AbstractConvolutional neural networks (CNNs) are now often used in deep learning and computer vision applications. Its convolutional layer accounts for most calculations and should be computed fast in a local edge device. Field‐programmable gate arrays (FPGAs) have been adequately explored as promising hardware accelerators for CNNs due to their high performance, energy efficiency, and reconfigurability. This paper developed an efficient FPGA‐based 16‐bit fixed‐point hardware accelerator unit for deep learning applications on the 32‐bit low‐memory edge device (PYNQ‐Z2 board).

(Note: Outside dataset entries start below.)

(* ===== verification/SandboxPolicyFacts.v ===== *)
(** * What a sandbox policy grants

    The shortcut that finds a policy to grant all writes agrees with the resolution of
    every single path, so leaving the sandbox out gives nothing away; and a policy whose
    project roots are made absolute grants the same, from wherever it is asked. *)

From S2P Require Import Prelude RustStr RustPath SandboxPolicy.

#[local] Arguments lit _ : simpl never.

(** ** The strongest entry *)

Definition precedes (a b : ResolvedFileSystemEntry) : Prop :=
  precedence_leb (resolved_entry_precedence a) (resolved_entry_precedence b) = true.

Lemma precedes_spec a b :
  precedes a b ↔
  (length (resolved_path a) < length (resolved_path b) ∨
   length (resolved_path a) = length (resolved_path b) ∧ access_rank (resolved_access a) <= access_rank (resolved_access b))%nat.
Proof.
  unfold precedes, precedence_leb, resolved_entry_precedence. cbn [fst snd].
  rewrite orb_true_iff, andb_true_iff, Nat.ltb_lt, Nat.eqb_eq, Nat.leb_le. lia.
Qed.

Lemma strongest_spec l e : strongest l = Some e → e ∈ l ∧ ∀ x, x ∈ l → precedes x e.
Proof.
  unfold strongest. set (leb := fun a b => _).
  enough (∀ best, max_by leb best l = Some e →
    (∀ x, best = Some x → precedes x e) ∧ ∀ x, x ∈ l → precedes x e) as H.
  { intros Hs. split; [|by apply (H None)]. by apply max_by_elem in Hs as [?|]. }
  induction l as [|y l IH]; intros best; cbn [max_by].
  { intros ->. split; [|set_solver]. intros x [= ->]. apply precedes_spec. lia. }
  intros [Hbest Hl]%IH. destruct best as [b|]; [|set_solver].
  destruct (leb b y) eqn:E; specialize (Hbest _ eq_refl).
  - split; [|set_solver]. intros x [= ->]. change (precedes x y) in E. rewrite precedes_spec in *. lia.
  - split; [by intros x [= ->]|]. intros x [->|Hx]%elem_of_cons; [|by apply Hl].
    assert (¬ precedes b y) as Hn by (unfold precedes; fold (leb b y); by rewrite E). rewrite precedes_spec in *. lia.
Qed.

(** The access of a path is that of an entry around it that none exceeds. *)
Lemma access_of_spec entries path e :
  e ∈ entries → path_covers (resolved_path e) path = true →
  ∃ s, s ∈ entries ∧ path_covers (resolved_path s) path = true ∧ access_of entries path = resolved_access s ∧
    ∀ x, x ∈ entries → path_covers (resolved_path x) path = true → precedes x s.
Proof.
  intros He Hc. unfold access_of. set (l := List.filter _ entries).
  assert (Hl : ∀ x, x ∈ l ↔ x ∈ entries ∧ path_covers (resolved_path x) path = true).
  { intros x. unfold l. rewrite !list_elem_of_In. apply filter_In. }
  assert (is_Some (strongest l)) as [s Hs] by (apply (max_by_is_Some _ _ _ e); left; by apply Hl).
  rewrite Hs. apply strongest_spec in Hs as [Hin Hmax].
  apply Hl in Hin as [Hin Hcov]. exists s. split_and!; [done|done|done|]. intros x Hx Hxc. by apply Hmax, Hl.
Qed.

(** ** Full access *)

Section facts.
Context (host : Host).

(** Two entries for the same target resolve to the same path. *)
Lemma share_target_resolves a b c path :
  slash_tmp_is_dir host = true → file_system_paths_share_target a b = true →
  resolve_entry_path host b (Some c) = Some path → resolve_entry_path host a (Some c) = Some path.
Proof.
  intros Ht Hs. unfold resolve_entry_path, resolve_file_system_path, resolve_file_system_special_path.
  destruct a as [pa|ga|[| |sa| | |ua usa]], b as [pb|gb|[| |sb| | |ub usb]]; cbn in *; try done; rewrite ?Ht in *.
  all: try (apply bool_decide_eq_true in Hs; subst; done).
Qed.

Lemma elem_resolved p cwd c e path :
  from_absolute_path host cwd = Some c → e ∈ fs_entries p → resolve_entry_path host (entry_path e) (Some c) = Some path →
  mkResolvedEntry path (entry_access e) ∈ resolved_entries_with_cwd host p cwd.
Proof.
  intros Hc He Hr. unfold resolved_entries_with_cwd. rewrite Hc. apply list_elem_of_omap.
  exists e. split; [done|]. unfold resolve_entry. by rewrite Hr.
Qed.

Lemma resolved_elem p cwd c s :
  from_absolute_path host cwd = Some c → s ∈ resolved_entries_with_cwd host p cwd →
  ∃ e, e ∈ fs_entries p ∧ resolve_entry_path host (entry_path e) (Some c) = Some (resolved_path s) ∧
    entry_access e = resolved_access s.
Proof.
  intros Hc. unfold resolved_entries_with_cwd. rewrite Hc. intros (e & He & Hr)%list_elem_of_omap.
  exists e. unfold resolve_entry in Hr. destruct (resolve_entry_path host (entry_path e) (Some c)); [|done].
  injection Hr as <-. done.
Qed.

Lemma covers_root path : path_covers [] path = true.
Proof. apply bool_decide_eq_true, prefix_nil. Qed.

(** An entry that is not for writing and narrows nothing is exceeded by a writing one. *)
Lemma not_narrowing_overridden p e c path :
  slash_tmp_is_dir host = true → has_root_access p can_write = true → narrows_writes p e = false →
  can_write (entry_access e) = false → resolve_entry_path host (entry_path e) (Some c) = Some path →
  ∃ w, w ∈ fs_entries p ∧ entry_access w = AccessWrite ∧ entry_access e = AccessRead ∧
    resolve_entry_path host (entry_path w) (Some c) = Some path.
Proof.
  intros Ht Hroot Hn Hw Hr. unfold narrows_writes in Hn. rewrite Hw in Hn.
  assert (Hover : has_same_target_write_override p e = true →
    ∃ w, w ∈ fs_entries p ∧ entry_access w = AccessWrite ∧ entry_access e = AccessRead ∧
    resolve_entry_path host (entry_path w) (Some c) = Some path).
  { intros (w & Hin & Hc)%existsb_exists. apply andb_true_iff in Hc as [[Hcw Hlt]%andb_true_iff Hshare].
    exists w. rewrite list_elem_of_In. apply Nat.ltb_lt in Hlt.
    destruct (entry_access w); try done. split_and!; [done|done| |].
    - by destruct (entry_access e); cbn in *; try done; lia.
    - by apply (share_target_resolves _ (entry_path e)). }
  destruct (entry_path e) as [pe|ge|[| |se| | |ue use]] eqn:Ep; cbn in Hr; try done;
    try (apply Hover; by apply negb_false_iff in Hn).
  apply andb_true_iff in Hroot as [_ Hroot]. apply existsb_exists in Hroot as (w & Hin & Hc).
  exists w. rewrite list_elem_of_In. destruct (entry_path w) as [| |[]] eqn:Ew; try done.
  apply bool_decide_eq_false in Hn. destruct (entry_access w); try done.
  split_and!; [done|done| |done]. by destruct (entry_access e).
Qed.

Lemma full_write_access_resolves p path cwd q c :
  has_full_disk_write_access p = true → slash_tmp_is_dir host = true →
  resolve_candidate_path host path cwd = Some q → from_absolute_path host cwd = Some c →
  resolve_access_with_cwd host p path cwd = AccessWrite.
Proof.
  unfold has_full_disk_write_access, resolve_access_with_cwd. destruct (fs_kind p) eqn:Hk; try done.
  intros [Hroot Hn%negb_true_iff]%andb_true_iff Ht Hq Hc. rewrite Hq.
  assert (∃ r, r ∈ resolved_entries_with_cwd host p cwd ∧ resolved_path r = [] ∧ resolved_access r = AccessWrite)
    as (r & Hr & Hrp & Hra).
  { pose proof Hroot as [_ (w & Hin & Hw)%existsb_exists]%andb_true_iff. apply list_elem_of_In in Hin.
    destruct (entry_path w) as [| |[]] eqn:Ew; try done. destruct (entry_access w) eqn:Ea; try done.
    exists (mkResolvedEntry [] (entry_access w)). rewrite Ea. split; [|done]. rewrite <- Ea.
    apply (elem_resolved p cwd c); [done|done|by rewrite Ew]. }
  destruct (access_of_spec _ q r Hr) as (s & Hs & Hsc & -> & Hmax); [rewrite Hrp; apply covers_root|].
  destruct (can_write (resolved_access s)) eqn:Hw; [by destruct (resolved_access s)|exfalso].
  destruct (resolved_elem p cwd c s Hc Hs) as (e & He & Hre & Hae). rewrite <- Hae in Hw.
  unfold has_write_narrowing_entries in Hn. unfold is_restricted in Hn. rewrite Hk in Hn. cbn [andb] in Hn.
  rewrite bool_decide_true in Hn by done. cbn [andb] in Hn.
  assert (Hne : narrows_writes p e = false).
  { apply not_true_iff_false. intros Ht'. apply not_true_iff_false in Hn. apply Hn, existsb_exists.
    exists e. split; [by apply list_elem_of_In|done]. }
  destruct (not_narrowing_overridden p e c _ Ht Hroot Hne Hw Hre) as (w & Hwin & Hwa & Hea & Hwr).
  assert (Hcov : precedes (mkResolvedEntry (resolved_path s) (entry_access w)) s).
  { apply Hmax; [|done]. by apply (elem_resolved p cwd c). }
  apply precedes_spec in Hcov. cbn in Hcov. rewrite Hwa, <- Hae, Hea in Hcov. cbn in Hcov. lia.
Qed.

(** C25: on a system that has a directory [/tmp], when a command is run without a sandbox because
    its policy does not call for one, nothing is given away: no managed network is to be
    enforced, and the file system is either isolated by someone else, who then has to close the
    network too if that is called for, or the network is open anyway and every path that can be
    resolved may be written and read under the policy, entry by entry. *)
Theorem no_sandbox_gives_nothing_away p network managed :
  slash_tmp_is_dir host = true →
  should_require_platform_sandbox p network managed = false →
  managed = false ∧
  (fs_kind p = KindExternalSandbox ∨
   network = NetworkEnabled ∧
   ∀ path cwd, is_Some (resolve_candidate_path host path cwd) → is_Some (from_absolute_path host cwd) →
     can_write_path_with_cwd host p path cwd = true ∧ can_read_path_with_cwd host p path cwd = true).
Proof.
  unfold should_require_platform_sandbox. intros Ht. destruct managed; [done|]. intros H. split; [done|].
  destruct network; cbn [network_is_enabled negb] in H.
  { left. by apply negb_false_iff, bool_decide_eq_true in H. }
  right. split; [done|]. intros path cwd [q Hq] [c Hc]. unfold can_write_path_with_cwd, can_read_path_with_cwd.
  assert (Hf : has_full_disk_write_access p = true).
  { unfold has_full_disk_write_access in *. destruct (fs_kind p); [by apply negb_false_iff in H|done|done]. }
  by rewrite (full_write_access_resolves p path cwd q c), Hf.
Qed.

(** Likewise for reading, without looking at [/tmp]. *)
Lemma full_read_access_resolves p path cwd :
  has_full_disk_read_access p = true → is_Some (resolve_candidate_path host path cwd) →
  is_Some (from_absolute_path host cwd) → can_read_path_with_cwd host p path cwd = true.
Proof.
  unfold has_full_disk_read_access, can_read_path_with_cwd, resolve_access_with_cwd.
  destruct (fs_kind p) eqn:Hk; try done. intros [Hroot Hn%negb_true_iff]%andb_true_iff [q Hq] [c Hc]. rewrite Hq.
  apply andb_true_iff in Hroot as [Hres (w & Hin & Hw)%existsb_exists]. apply list_elem_of_In in Hin.
  destruct (entry_path w) as [| |[]] eqn:Ew; try done.
  destruct (access_of_spec (resolved_entries_with_cwd host p cwd) q (mkResolvedEntry [] (entry_access w)))
    as (s & Hs & _ & -> & _); [apply (elem_resolved p cwd c); [done|done|by rewrite Ew]|apply covers_root|].
  destruct (resolved_elem p cwd c s Hc Hs) as (e & He & _ & <-).
  unfold has_denied_read_restrictions in Hn. rewrite Hres in Hn. cbn [andb] in Hn.
  destruct (entry_access e) eqn:Ea; try done. exfalso. apply not_true_iff_false in Hn. apply Hn, existsb_exists.
  exists e. rewrite <- list_elem_of_In, bool_decide_eq_true. done.
Qed.

(** ** Project roots *)

Lemma materialized_entries p cwd cwd' :
  is_Some (from_absolute_path host cwd) → is_Some (from_absolute_path host cwd') →
  resolved_entries_with_cwd host (materialize_project_roots_with_cwd host p cwd) cwd' =
  resolved_entries_with_cwd host p cwd.
Proof.
  intros [c Hc] [c' Hc']. unfold resolved_entries_with_cwd, materialize_project_roots_with_cwd. rewrite Hc, Hc'.
  cbn [with_fs_entries fs_entries]. induction (fs_entries p) as [|e l IH]; [done|]. cbn [map omap list_omap].
  replace (resolve_entry host (Some c') (materialize_with_cwd host (Some c) e)) with (resolve_entry host (Some c) e).
  - destruct (resolve_entry host (Some c) e); [by f_equal|done].
  - unfold resolve_entry, materialize_with_cwd.
    destruct (entry_path e) as [pe|ge|[| |se| | |ue use]] eqn:Ep; cbn; rewrite ?Ep; try done.
    destruct (parse_project_roots_glob_pattern ge); cbn; rewrite ?Ep; done.
Qed.

(** Making the project roots of a policy absolute keeps what it grants and unties it
    from the current directory: for an absolute path the materialized policy answers from
    every directory what the original answered from the one it was materialized for. *)
Theorem materialized_access_fixed p path cwd cwd' :
  is_Some (from_absolute_path host cwd) → is_Some (from_absolute_path host cwd') →
  path_is_absolute path = true →
  resolve_access_with_cwd host (materialize_project_roots_with_cwd host p cwd) path cwd' =
  resolve_access_with_cwd host p path cwd.
Proof.
  intros Hc Hc' Hp. unfold resolve_access_with_cwd. rewrite materialized_entries by done.
  unfold resolve_candidate_path. by rewrite Hp.
Qed.

(** For one workspace root, expanding the roots is making them absolute. *)
Lemma materialize_single_root p cwd c :
  from_absolute_path host cwd = Some c →
  materialize_project_roots_with_workspace_roots host p [c] = materialize_project_roots_with_cwd host p cwd.
Proof.
  intros Hc. unfold materialize_project_roots_with_workspace_roots, materialize_project_roots_with_cwd. f_equal.
  rewrite Hc. induction (fs_entries p) as [|e l IH]; [done|]. cbn [map concat]. rewrite IH. clear IH.
  unfold materialize_entry, materialize_with_cwd.
  destruct (entry_path e) as [pe|ge|[| |se| | |ue use]] eqn:Ep; cbn; try done.
  by destruct (parse_project_roots_glob_pattern ge).
Qed.
End facts.

(** ** Samples *)

Module SampleSandbox.
Definition host : Host := mkHost (Some (lit "/home/me")) (Some [lit "work"]) None true.
(** Everything may be written; a read entry for [/tmp] is exceeded by a write entry for it. *)
Definition policy : FileSystemSandboxPolicy :=
  restricted [entry_new (Special SpecialRoot) AccessWrite; entry_new (FsPath slash_tmp) AccessRead;
              entry_new (Special SlashTmp) AccessWrite].
(** A workspace that may be written but for its [.git]. *)
Definition workspace : FileSystemSandboxPolicy :=
  restricted [entry_new (Special SpecialRoot) AccessRead; entry_new (Special (ProjectRoots None)) AccessWrite;
              entry_new (Special (ProjectRoots (Some (lit ".git")))) AccessRead].
Example workspace_writable : can_write_path_with_cwd host workspace (lit "src/main.rs") (lit "/work") = true.
Proof. reflexivity. Qed.
Example git_protected : can_write_path_with_cwd host workspace (lit "src/../.git/config") (lit "/work") = false.
Proof. reflexivity. Qed.
End SampleSandbox.

Lemma no_sandbox_gives_nothing_away_witness :
  can_write_path_with_cwd SampleSandbox.host SampleSandbox.policy (lit "/tmp/x") (lit "/work") = true ∧
  can_read_path_with_cwd SampleSandbox.host SampleSandbox.policy (lit "/tmp/x") (lit "/work") = true.
Proof.
  destruct (no_sandbox_gives_nothing_away SampleSandbox.host SampleSandbox.policy NetworkEnabled false)
    as [_ [H|[_ H]]]; [reflexivity|reflexivity|discriminate H|].
  apply H; vm_compute; eauto.
Defined.

Lemma materialized_access_fixed_witness :
  resolve_access_with_cwd SampleSandbox.host
    (materialize_project_roots_with_cwd SampleSandbox.host SampleSandbox.workspace (lit "/work"))
    (lit "/work/.git/config") (lit "/elsewhere") = AccessRead.
Proof.
  rewrite (materialized_access_fixed SampleSandbox.host SampleSandbox.workspace (lit "/work/.git/config") (lit "/work"));
    [reflexivity|vm_compute; eauto|vm_compute; eauto|reflexivity].
Defined.

(** Without a directory [/tmp] its special entry resolves to nothing and exceeds nothing,
    but it still makes the policy count as one that grants all writes. *)
Example full_write_without_slash_tmp :
  let host := mkHost None None None false in
  has_full_disk_write_access SampleSandbox.policy = true ∧
  can_write_path_with_cwd host SampleSandbox.policy (lit "/tmp/x") (lit "/work") = false.
Proof. split; reflexivity. Qed.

Additionally, singular value decomposition is applied to the fully connected layer for dimensionality reduction of weight parameters. The accelerator unit was designed for all five layers and employed eight processing elements in convolution layers 1 and 2 for parallel computations. In addition, array partitioning, loop unrolling, and pipelining are the techniques used to increase the speed of calculations. The AXI‐Lite interface was also used to communicate between IP and other blocks. Moreover, the design is tested with grayscale image classification on MNIST handwritten digit dataset and color image classification on the Tumor dataset. The experimental results show that the proposed accelerator unit implementation performs faster than the software‐based implementation. Its inference speed is 89.03% more than INTEL 3‐core CPU, 86.12% higher than Haswell 2‐core CPU, and 82.45% more than NVIDIA Tesla K80 GPU. Furthermore, the throughput of the proposed design is 4.33GOP/s, which is better than the conventional CNN accelerator architectures.